Eukaryotes and prokaryotes have evolved diverse antiviral immune systems, many containing helicase modules central to defense. Druantia are widespread bacterial anti-phage defense systems, each built around a large helicase domain-containing protein, DruE, paired with variable subunits. Here, we investigate the molecular basis of a minimal two-protein module Druantia system, DruH-E. We demonstrate that DruH-E is sufficient to confer robust anti-phage defense. DruE exists in equilibrium between a monomer and an asymmetric dimer, with dimerization required for in vivo immunity. Cryo-EM structures define DruE asymmetric dimer assembly and its dsDNA unwinding mechanism, revealing a topologically closed architecture that is specifically activated by dsDNA substrates with a 3' overhang.

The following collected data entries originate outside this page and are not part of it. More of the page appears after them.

Lemma legacy_profile_policy env legacy cwd :
  exists p, profile_from_legacy_for_cwd env legacy cwd = Some p /\
    profile_to_legacy env p cwd =
    to_legacy_sandbox_policy env (from_legacy_sandbox_policy_for_cwd env legacy cwd)
      (network_from_legacy legacy) cwd.
Proof.
  destruct legacy as [|b|b|roots b t s]; try (eexists; split; [done|]; by destruct b || done).
Qed.

(** A permission profile survives being split into the two runtime policies and put
    together again (also as the effective profile without additional permissions), the
    [unreachable!] of the conversion is not reached for any policy, and a profile made
    from a legacy policy converts back to that policy, up to duplicates and the working
    directory among its roots. *)
Theorem profile_round_trips env p legacy cwd :
  from_runtime_permissions_with_enforcement (enforcement p) (fst (to_runtime_permissions p))
    (snd (to_runtime_permissions p)) = Some p /\
  effective_permission_profile p None = Some p /\
  (forall e fs net, is_Some (from_runtime_permissions_with_enforcement e fs net)) /\
  (q ← profile_from_legacy_for_cwd env legacy cwd; Some (profile_to_legacy env q cwd)) =
  Some (Ok match legacy with
           | WorkspaceWrite roots network_access t s =>
               WorkspaceWrite
                 (dedup_absolute_paths env (other_roots (ok (from_absolute_path env cwd)) roots) false)
                 network_access t s
           | _ => legacy
           end).
Proof.
  split_and!.
  - apply runtime_round_trip.
  - apply runtime_round_trip.
  - apply runtime_profile_exists.
  - destruct (legacy_profile_policy env legacy cwd) as (q & -> & E). simpl.
    by rewrite E, legacy_policy_round_trip.
Qed.

(** In automatic mode a command runs without the platform's sandbox only when there is
    nothing to enforce: unless the file system is sandboxed from outside, no network
    requirement is managed, the network is enabled, and every path is writable. *)
Theorem unsandboxed_only_if_unrestricted {T} (platform : T) env fs net managed cwd c path :
  env_ok env -> policy_ok fs -> from_absolute_path env cwd = Ok c -> is_dir env $"/tmp" = true ->
  select_initial (Some platform) fs net Auto managed = None ->
  managed = false /\
  (kind fs = ExternalSandbox \/
   (network_is_enabled net = true /\ can_write_path_with_cwd env fs path cwd = true)).
Proof.
  intros He Hp Hc Htmp. unfold select_initial, should_require_platform_sandbox.
  destruct managed; [done|]. destruct (network_is_enabled net) eqn:En; simpl.
  - intros H. split; [done|]. right. split; [done|]. eapply full_disk_write_covers; [done..|].
    unfold has_full_disk_write_access. destruct (kind fs) eqn:Ek; [|done..].
    unfold has_full_disk_write_access in H. rewrite Ek in H. by destruct (_ && _).
  - destruct (kind fs) eqn:Ek; [done|done|]. by auto.
Qed.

We further identify DruH as an ssDNA-binding protein regulated by a metabolic switch, where its activity is inhibited by ATP at physiological concentrations through direct competition with ssDNA. Supported by mass spectrometry and single-cell microscopy data, we establish key determinants of the Druantia defense system and reveal how it mediates a direct antiviral immune mechanism.